#### WHAT YOU SHOULD DO
Write out, word for word, every line in the data below from the one containing "Lemma replay_loop_sound from" to the one containing "cbn [replay_loop]. rewrite filter_cons.", both of them included.

=-=-=

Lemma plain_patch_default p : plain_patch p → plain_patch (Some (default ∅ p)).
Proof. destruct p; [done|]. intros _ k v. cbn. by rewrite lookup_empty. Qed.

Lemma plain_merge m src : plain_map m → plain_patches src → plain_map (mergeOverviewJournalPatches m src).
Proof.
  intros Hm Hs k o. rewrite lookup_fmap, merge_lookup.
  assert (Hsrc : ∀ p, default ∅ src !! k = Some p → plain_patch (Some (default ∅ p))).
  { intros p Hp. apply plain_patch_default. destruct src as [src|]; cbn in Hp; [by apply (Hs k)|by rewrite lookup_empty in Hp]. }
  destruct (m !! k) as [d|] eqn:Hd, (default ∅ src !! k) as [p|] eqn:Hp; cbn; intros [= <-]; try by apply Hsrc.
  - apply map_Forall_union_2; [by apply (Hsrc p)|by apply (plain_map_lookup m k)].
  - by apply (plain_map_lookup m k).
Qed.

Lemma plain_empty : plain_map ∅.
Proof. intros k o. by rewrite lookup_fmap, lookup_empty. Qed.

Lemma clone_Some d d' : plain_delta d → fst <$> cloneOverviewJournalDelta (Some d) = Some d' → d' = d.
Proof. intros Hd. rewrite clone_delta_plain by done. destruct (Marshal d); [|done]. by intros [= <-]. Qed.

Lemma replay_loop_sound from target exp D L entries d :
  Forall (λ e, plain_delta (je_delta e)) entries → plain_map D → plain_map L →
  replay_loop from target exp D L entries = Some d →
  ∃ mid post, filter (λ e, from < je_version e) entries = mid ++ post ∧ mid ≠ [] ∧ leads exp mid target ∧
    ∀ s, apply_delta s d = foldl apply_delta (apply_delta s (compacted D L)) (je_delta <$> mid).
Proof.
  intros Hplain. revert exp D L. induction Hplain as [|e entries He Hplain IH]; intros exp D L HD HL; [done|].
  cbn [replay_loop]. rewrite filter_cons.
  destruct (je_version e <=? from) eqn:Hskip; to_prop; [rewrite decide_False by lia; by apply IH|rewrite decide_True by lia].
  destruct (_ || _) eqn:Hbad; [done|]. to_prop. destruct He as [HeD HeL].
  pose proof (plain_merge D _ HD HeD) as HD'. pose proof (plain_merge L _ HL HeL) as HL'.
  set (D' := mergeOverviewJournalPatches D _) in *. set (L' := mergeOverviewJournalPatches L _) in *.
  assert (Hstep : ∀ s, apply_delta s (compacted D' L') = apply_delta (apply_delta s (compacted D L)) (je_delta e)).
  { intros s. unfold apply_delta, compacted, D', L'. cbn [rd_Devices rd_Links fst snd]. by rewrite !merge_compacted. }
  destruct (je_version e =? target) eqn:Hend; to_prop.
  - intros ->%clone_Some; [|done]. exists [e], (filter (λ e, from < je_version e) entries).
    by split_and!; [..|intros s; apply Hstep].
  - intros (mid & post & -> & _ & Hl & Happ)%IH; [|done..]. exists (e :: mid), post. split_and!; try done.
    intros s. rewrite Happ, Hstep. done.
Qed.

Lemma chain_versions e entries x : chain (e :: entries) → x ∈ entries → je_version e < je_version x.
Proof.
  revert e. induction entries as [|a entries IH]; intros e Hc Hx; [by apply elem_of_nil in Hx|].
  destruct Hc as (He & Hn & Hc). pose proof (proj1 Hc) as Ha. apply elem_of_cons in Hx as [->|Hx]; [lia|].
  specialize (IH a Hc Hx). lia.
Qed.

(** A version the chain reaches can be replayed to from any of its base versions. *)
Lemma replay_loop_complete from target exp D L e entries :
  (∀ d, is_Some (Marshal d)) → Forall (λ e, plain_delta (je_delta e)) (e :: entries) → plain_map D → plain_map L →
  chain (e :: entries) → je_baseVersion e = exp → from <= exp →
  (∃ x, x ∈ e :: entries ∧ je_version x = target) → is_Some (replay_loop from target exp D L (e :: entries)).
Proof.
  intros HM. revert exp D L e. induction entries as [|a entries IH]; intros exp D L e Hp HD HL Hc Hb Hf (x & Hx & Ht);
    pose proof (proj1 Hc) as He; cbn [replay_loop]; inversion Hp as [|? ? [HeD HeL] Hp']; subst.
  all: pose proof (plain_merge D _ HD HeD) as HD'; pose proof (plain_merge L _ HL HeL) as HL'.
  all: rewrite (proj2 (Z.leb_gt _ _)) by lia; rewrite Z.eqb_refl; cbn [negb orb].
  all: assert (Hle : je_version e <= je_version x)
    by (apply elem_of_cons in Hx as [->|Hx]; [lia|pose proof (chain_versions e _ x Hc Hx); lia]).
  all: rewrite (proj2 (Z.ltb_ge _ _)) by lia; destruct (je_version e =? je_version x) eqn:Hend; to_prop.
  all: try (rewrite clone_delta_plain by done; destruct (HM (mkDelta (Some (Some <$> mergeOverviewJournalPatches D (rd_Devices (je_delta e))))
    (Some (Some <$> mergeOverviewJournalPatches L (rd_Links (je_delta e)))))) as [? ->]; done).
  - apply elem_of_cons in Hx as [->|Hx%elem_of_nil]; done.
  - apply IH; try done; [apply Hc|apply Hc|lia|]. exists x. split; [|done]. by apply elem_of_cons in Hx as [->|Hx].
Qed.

=-=-=

#### SOLUTION
Lemma replay_loop_sound from target exp D L entries d :
  Forall (λ e, plain_delta (je_delta e)) entries → plain_map D → plain_map L →
  replay_loop from target exp D L entries = Some d →
  ∃ mid post, filter (λ e, from < je_version e) entries = mid ++ post ∧ mid ≠ [] ∧ leads exp mid target ∧
    ∀ s, apply_delta s d = foldl apply_delta (apply_delta s (compacted D L)) (je_delta <$> mid).
Proof.
  intros Hplain. revert exp D L. induction Hplain as [|e entries He Hplain IH]; intros exp D L HD HL; [done|].
  cbn [replay_loop]. rewrite filter_cons.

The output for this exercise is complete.